With Tlayucan, Alcoriza was trying to do the same for the Mexican film industry. The first phrase in the press book described the film as a “new concept of Mexican cinema.” Mexico’s industry was in need of some renovation. While in 1960, 90 Mexican movies were made, the number dropped dramatically the next year when only 48 were made. As I mentioned previously in my article on Ánimas Trujano, the Golden Age was waning. Studios were closing and thanks to a shortsighted decision in 1945 to deny entry to any new members of the Union of Film Production Workers in a bid to secure means of work for its members, new people and, in turn, new ideas were hard to come by fifteen years later. It’s no wonder that Alcoriza’s film which sought to reinvigorate the industry would center around a peasant and devoted union member and a town that needed to learn a lesson in solidarity.
Alcoriza bucks storytelling trends for films set in rural Mexico that had been in place since the start of the Golden Age. Previously, in depicting rural towns in desperate need of change, filmmakers relied on the knowledgeable outsider. The doctor, the schoolteacher, or the priest all served to enrich the ignorant townspeople thanks to their education and travels. Take, for example, Rio Escondido, one of the most successful films from the Golden Age. It follows a young schoolteacher who through her sheer willpower forces these peasants to learn and rise up on the social ladder. In Tlayucan, there is no need for that. School is mentioned once or twice but its effects seem nonexistent. Meanwhile, the doctor seems complacent more than anything else. When treating Eufemio’s child, he plainly and apologetically tells him there is nothing he can do without payment. There is nothing particularly villainous about this man. He is not a caricature or a crusader, he’s just a man doing his job.
The same goes for the town priest, who gets the most screen time out of all these possible heroes. Alcoriza gives his virtues and flaws equal screen time. Father Aurelio is shown to be someone who can’t dedicate himself to any cause. His job at the church should require him to think about the larger questions in life, but in fact, the institution works to keep him bogged down in routine. He only worries about cleaning up the church, saying mass, hearing confession, and getting together enough money for the pearl. At no point do his words seem to have a great deal of influence over the townspeople’s minds. He can make them pay for the pearl but he can’t make them really want to.

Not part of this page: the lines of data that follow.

(* ===== verification/Bearer.v ===== *)
(** * Bearer: the registry of threads a weave can stripe over

    [core/hydra/bearer/bearer.go].  The registry is the map under [r.mu]; the
    clock of [Upsert] is the argument [now].  Map iteration is random in Go, so
    [AggregateMbps] takes the order it visits the threads in. *)
From S2P Require Import Prelude Float64.
From S2P Require Import Sched.

Record Thread := mkThread {
  ID : string;
  Box : string;
  SIM : string;
  Mbps : f64;
  RTTms : f64;
  LossPct : f64;
  QueueBytes : Z;  (* uint64 *)
  Up : bool;
  LastSeen : Z;    (* time.Time *)
}.
#[global] Instance Thread_eq_dec : EqDecision Thread.
Proof. solve_decision. Defined.

Inductive UpsertError := ErrIDRequired | ErrMbps | ErrRTT | ErrLoss.

Definition Candidate (t : Thread) : Sched.Thread :=
  Sched.mkThread (ID t) (Mbps t) (RTTms t) (LossPct t) (QueueBytes t).

Abbreviation Registry := (gmap string Thread).
Definition NewRegistry : Registry := ∅.

Definition Upsert (r : Registry) (now : time) (t : Thread) : res UpsertError Registry :=
  if decide (ID t = ""%string) then Err ErrIDRequired
  else if flt (Mbps t) f64_zero then Err ErrMbps
  else if flt (RTTms t) f64_zero then Err ErrRTT
  else if flt (LossPct t) f64_zero || flt (f64_of_Z 100) (LossPct t) then Err ErrLoss
  else
    let t := if IsZero (LastSeen t) then {| t with LastSeen := now |} else t in
    Ok (<[ID t := t]> r).

Definition Remove (r : Registry) (id : string) : Registry * bool :=
  match r !! id with
  | None => (r, false)
  | Some _ => (delete id r, true)
  end.

Definition Get (r : Registry) (id : string) : option Thread := r !! id.

Definition List (r : Registry) : list Thread := sort_by ID (values r).

Definition UpThreads (r : Registry) : list Thread := filter (fun t => Up t = true) (List r).

Definition Candidates (r : Registry) (ids : list string) : list Sched.Thread :=
  omap (fun id =>
    match r !! id with
    | Some t => if Up t then Some (Candidate t) else None
    | None => None
    end) ids.

(** [order] is the order in which Go happens to range over the map. *)
Definition AggregateMbps (order : list Thread) : f64 :=
  foldl (fun sum t => if Up t then fadd sum (Mbps t) else sum) f64_zero order.

Definition Update (r : Registry) (id : string) (mutate : Thread -> Thread) : Registry * bool :=
  match r !! id with
  | None => (r, false)
  | Some t => (<[id := mutate t]> r, true)
  end.

Definition AddQueue (r : Registry) (id : string) (n : Z) : Registry :=
  match r !! id with
  | Some t => <[id := {| t with QueueBytes := u64 (QueueBytes t + n) |}]> r
  | None => r
  end.

Definition SubQueue (r : Registry) (id : string) (n : Z) : Registry :=
  match r !! id with
  | None => r
  | Some t =>
      if QueueBytes t <=? n then <[id := {| t with QueueBytes := 0 |}]> r
      else <[id := {| t with QueueBytes := u64 (QueueBytes t - n) |}]> r
  end.

(** ** The registry invariant: what [Upsert] validates, under its own key *)
Definition valid_thread (t : Thread) : Prop :=
  ID t <> ""%string /\ flt (Mbps t) f64_zero = false /\ flt (RTTms t) f64_zero = false /\
  flt (LossPct t) f64_zero = false /\ flt (f64_of_Z 100) (LossPct t) = false.
Definition wf (r : Registry) : Prop := map_Forall (fun id t => ID t = id /\ valid_thread t) r.

Lemma wf_keyed r : wf r -> keyed ID r.
Proof. intros Hr. eapply map_Forall_impl; [exact Hr|]. by intros ?? []. Qed.
Lemma wf_insert r id t : wf r -> ID t = id -> valid_thread t -> wf (<[id := t]> r).
Proof. intros. by apply map_Forall_insert_2. Qed.

Lemma Upsert_ok r now t r' : Upsert r now t = Ok r' ->
  valid_thread t /\
  r' = <[ID t := if IsZero (LastSeen t) then {| t with LastSeen := now |} else t]> r.
Proof.
  unfold Upsert, valid_thread. case_decide as E1; [done|].
  destruct (flt (Mbps t) _) eqn:E2, (flt (RTTms t) _) eqn:E3; try done.
  destruct (flt (LossPct t) _) eqn:E4, (flt (f64_of_Z 100) _) eqn:E5; try done.
  intros [= <-]. split; [done|]. by destruct (IsZero (LastSeen t)).
Qed.
Lemma Upsert_wf r now t r' : wf r -> Upsert r now t = Ok r' -> wf r'.
Proof.
  intros Hr [Hv ->]%Upsert_ok. by apply wf_insert; destruct (IsZero (LastSeen t)).
Qed.
Lemma Remove_wf r id : wf r -> wf (Remove r id).1.
Proof. intros Hr. unfold Remove. case_match; [by apply map_Forall_delete|done]. Qed.
Lemma queue_wf r id t q : wf r -> r !! id = Some t ->
  wf (<[id := {| t with QueueBytes := q |}]> r).
Proof. intros Hr Ht. destruct (Hr _ _ Ht). by apply wf_insert. Qed.
Lemma AddQueue_wf r id n : wf r -> wf (AddQueue r id n).
Proof. intros Hr. unfold AddQueue. case_match; [by apply queue_wf|done]. Qed.
Lemma SubQueue_wf r id n : wf r -> wf (SubQueue r id n).
Proof. intros Hr. unfold SubQueue. repeat case_match; try done; by apply queue_wf. Qed.

(** Operations on one thread leave every other thread alone. *)
Lemma AddQueue_ne r id n id' : id <> id' -> AddQueue r id n !! id' = r !! id'.
Proof. intros Hne. unfold AddQueue. destruct (r !! id); [|done]. by rewrite lookup_insert_ne. Qed.
Lemma SubQueue_ne r id n id' : id <> id' -> SubQueue r id n !! id' = r !! id'.
Proof.
  intros Hne. unfold SubQueue. destruct (r !! id); [|done].
  case_match; by rewrite lookup_insert_ne.
Qed.

(** An upsert stores exactly a valid thread and rejects every other one,
    leaving the registry as it was. *)
Theorem Upsert_spec r now t : wf r ->
  match Upsert r now t with
  | Ok r' => valid_thread t /\ wf r' /\
      Get r' (ID t) = Some (if IsZero (LastSeen t) then {| t with LastSeen := now |} else t) /\
      forall id, id <> ID t -> Get r' id = Get r id
  | Err _ => ~ valid_thread t
  end.
Proof.
  intros Hr. destruct (Upsert r now t) as [r'|e] eqn:E.
  - split_and!; [by apply Upsert_ok in E as []|by eapply Upsert_wf| |];
      apply Upsert_ok in E as [_ ->]; unfold Get.
    + by rewrite lookup_insert_eq.
    + intros id Hid. by rewrite lookup_insert_ne.
  - intros (H1 & H2 & H3 & H4 & H5). unfold Upsert in E.
    by rewrite decide_False, H2, H3, H4, H5 in E by done.
Qed.

(** [List] is deterministic: whatever order the map is visited in, the result
    is the registered threads, each once, strictly increasing in id. *)
Theorem List_spec r order : wf r -> order ≡ₚ values r ->
  sort_by ID order = List r /\
  StronglySorted (fun a b => String.ltb (ID a) (ID b) = true) (List r) /\
  forall t, t ∈ List r <-> Get r (ID t) = Some t.
Proof.
  intros Hr Hp. apply wf_keyed in Hr as Hk. split_and!.
  - apply sort_by_unique; [|done]. rewrite Hp. by apply keyed_NoDup.
  - by apply sort_by_strict, keyed_NoDup.
  - intros t. unfold List, Get. rewrite elem_of_sort_by, elem_of_values. split.
    + intros [k Ht]. by rewrite (Hk _ _ Ht).
    + eauto.
Qed.

Lemma elem_of_Candidates r ids c : c ∈ Candidates r ids <->
  exists id t, id ∈ ids /\ r !! id = Some t /\ Up t = true /\ c = Candidate t.
Proof.
  unfold Candidates. rewrite list_elem_of_omap. split.
  - intros (id & Hid & Hc). repeat case_match; simplify_eq. eauto 10.
  - intros (id & t & Hid & Ht & Hu & ->). exists id. by rewrite Ht, Hu.
Qed.
Lemma Candidates_cons r id ids : Candidates r (id :: ids) =
  (match r !! id with Some t => if Up t then [Candidate t] else [] | None => [] end)
  ++ Candidates r ids.
Proof. unfold Candidates. cbn. destruct (r !! id) as [t|]; [by destruct (Up t)|done]. Qed.

(** Queue accounting: a transmission added and then drained leaves the thread
    as it was, and draining more than is outstanding stops at zero. *)
Theorem queue_roundtrip r id t n m : Get r id = Some t -> is_u64 (QueueBytes t) ->
  0 <= n -> QueueBytes t + n < 2 ^ 64 -> 0 <= m ->
  SubQueue (AddQueue r id n) id n = r /\
  Get (SubQueue (AddQueue r id n) id m) id =
    Some {| t with QueueBytes := Z.max 0 (QueueBytes t + n - m) |}.
Proof.
  unfold Get. intros Ht Hq Hn Hmax Hm.
  assert (Hadd : AddQueue r id n = <[id := {| t with QueueBytes := QueueBytes t + n |}]> r).
  { unfold AddQueue. rewrite Ht, u64_id; [done|]. unfold is_u64 in *. lia. }
  rewrite Hadd.
  assert (Hsub : forall m, 0 <= m ->
    SubQueue (<[id := {| t with QueueBytes := QueueBytes t + n |}]> r) id m =
    <[id := {| t with QueueBytes := Z.max 0 (QueueBytes t + n - m) |}]> r).
  { intros k Hk. unfold SubQueue. rewrite lookup_insert_eq. cbn. unfold is_u64 in Hq.
    destruct (Z.leb_spec (QueueBytes t + n) k);
      rewrite insert_insert_eq; do 2 f_equal; [lia|].
    rewrite u64_id by (unfold is_u64; lia). lia. }
  rewrite !Hsub by lia. split; [|by rewrite lookup_insert_eq].
  replace (Z.max 0 _) with (QueueBytes t) by (unfold is_u64 in Hq; lia).
  apply insert_id. rewrite Ht. by destruct t.
Qed.

(** ** Concrete instances *)
Definition demo_registry : Registry :=
  <["b" := mkThread "b" "" "" f64_zero f64_zero f64_zero 7 true 1]>
    (<["a" := mkThread "a" "" "" f64_zero f64_zero f64_zero 0 true 1]> ∅).
Lemma demo_registry_wf : wf demo_registry.
Proof. apply wf_insert; [apply wf_insert|..]; done. Qed.
Lemma List_spec_witness :
  sort_by ID (reverse (values demo_registry)) = List demo_registry /\
  StronglySorted (fun a b => String.ltb (ID a) (ID b) = true) (List demo_registry) /\
  forall t, t ∈ List demo_registry <-> Get demo_registry (ID t) = Some t.
Proof.
  apply (List_spec demo_registry (reverse (values demo_registry)) demo_registry_wf).
  apply reverse_Permutation.
Defined.
Lemma queue_roundtrip_witness : exists t, Get demo_registry "b" = Some t /\
  SubQueue (AddQueue demo_registry "b" 5) "b" 5 = demo_registry /\
  Get (SubQueue (AddQueue demo_registry "b" 5) "b" 100) "b" =
    Some {| t with QueueBytes := Z.max 0 (QueueBytes t + 5 - 100) |}.
Proof.
  eexists. split; [reflexivity|].
  apply (queue_roundtrip demo_registry "b" _ 5 100); vm_decide || done.
Defined.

But still, Alcoriza gives us room to sympathize with Father Aurelio. When talking to the men who have been publicly shamed for not contributing to the price of the pearl, he tells them that as a priest he has to be severe, but as a man, he is very understanding. The priesthood only creates a barrier for him to understand the common man and so, through no fault of his own, he will never be able to connect to or move these people. The only characters in the film who are truly lampooned and caricatured are the rich tourists that come to the town. We see them force Eufemio’s son to perform tricks for them and later when a group of American tourists visit the Tlayucan church, they tattle on Eufemio for stealing the pearl. They may mean well, but these tourists only cause trouble.
In this veiled message to the Mexican film industry, Alcoriza is saying that the industry does not need to look towards an ephemeral and knowledgeable outsider. What Tlayucan needs is not a leader, but a force to unite these men so Eufemio, a man who has recently been denied work after defending the rights of his guild, and others like him don’t end up forgotten. One object can change everything and it’s not an industrial one brought in from the rich farms or a camera left by American tourists. It’s something natural, belonging to the earth: the pearl. This pearl matters a lot and not the way the Church thinks it does. The miracles it brings exist entirely outside the purview of the Church or its saints.
It’s a comic but poignant touch that almost immediately after stealing it, one of Eufemio’s pigs eats the pearl. The pearl is coming back to the Earth. The pearl’s tie to the town is greater than its ties to Saint Lucía. The pearl’s return is a joyous one that forces the townspeople to change for the better. While waiting for the pigs to poop out the pearl, they start thinking about their situation. Does a good man like Eufemio deserve to go to jail? Should we stand up for him? These thoughts are not provoked by a priest or a teacher, they belong to the common man. Alcoriza emphasizes this with his growing use of group shots over close-ups as the film goes on. The beginning may have focused on individual characters like Eufemio or Padre Aurelio, but the latter half is focused on the town at large. It’s almost anti-Gabriel Figueroa camerawork. Alcoriza does not create beautiful portraits of its protagonists with dreamy backdrops of the sky. Alcoriza focuses on people and the earth.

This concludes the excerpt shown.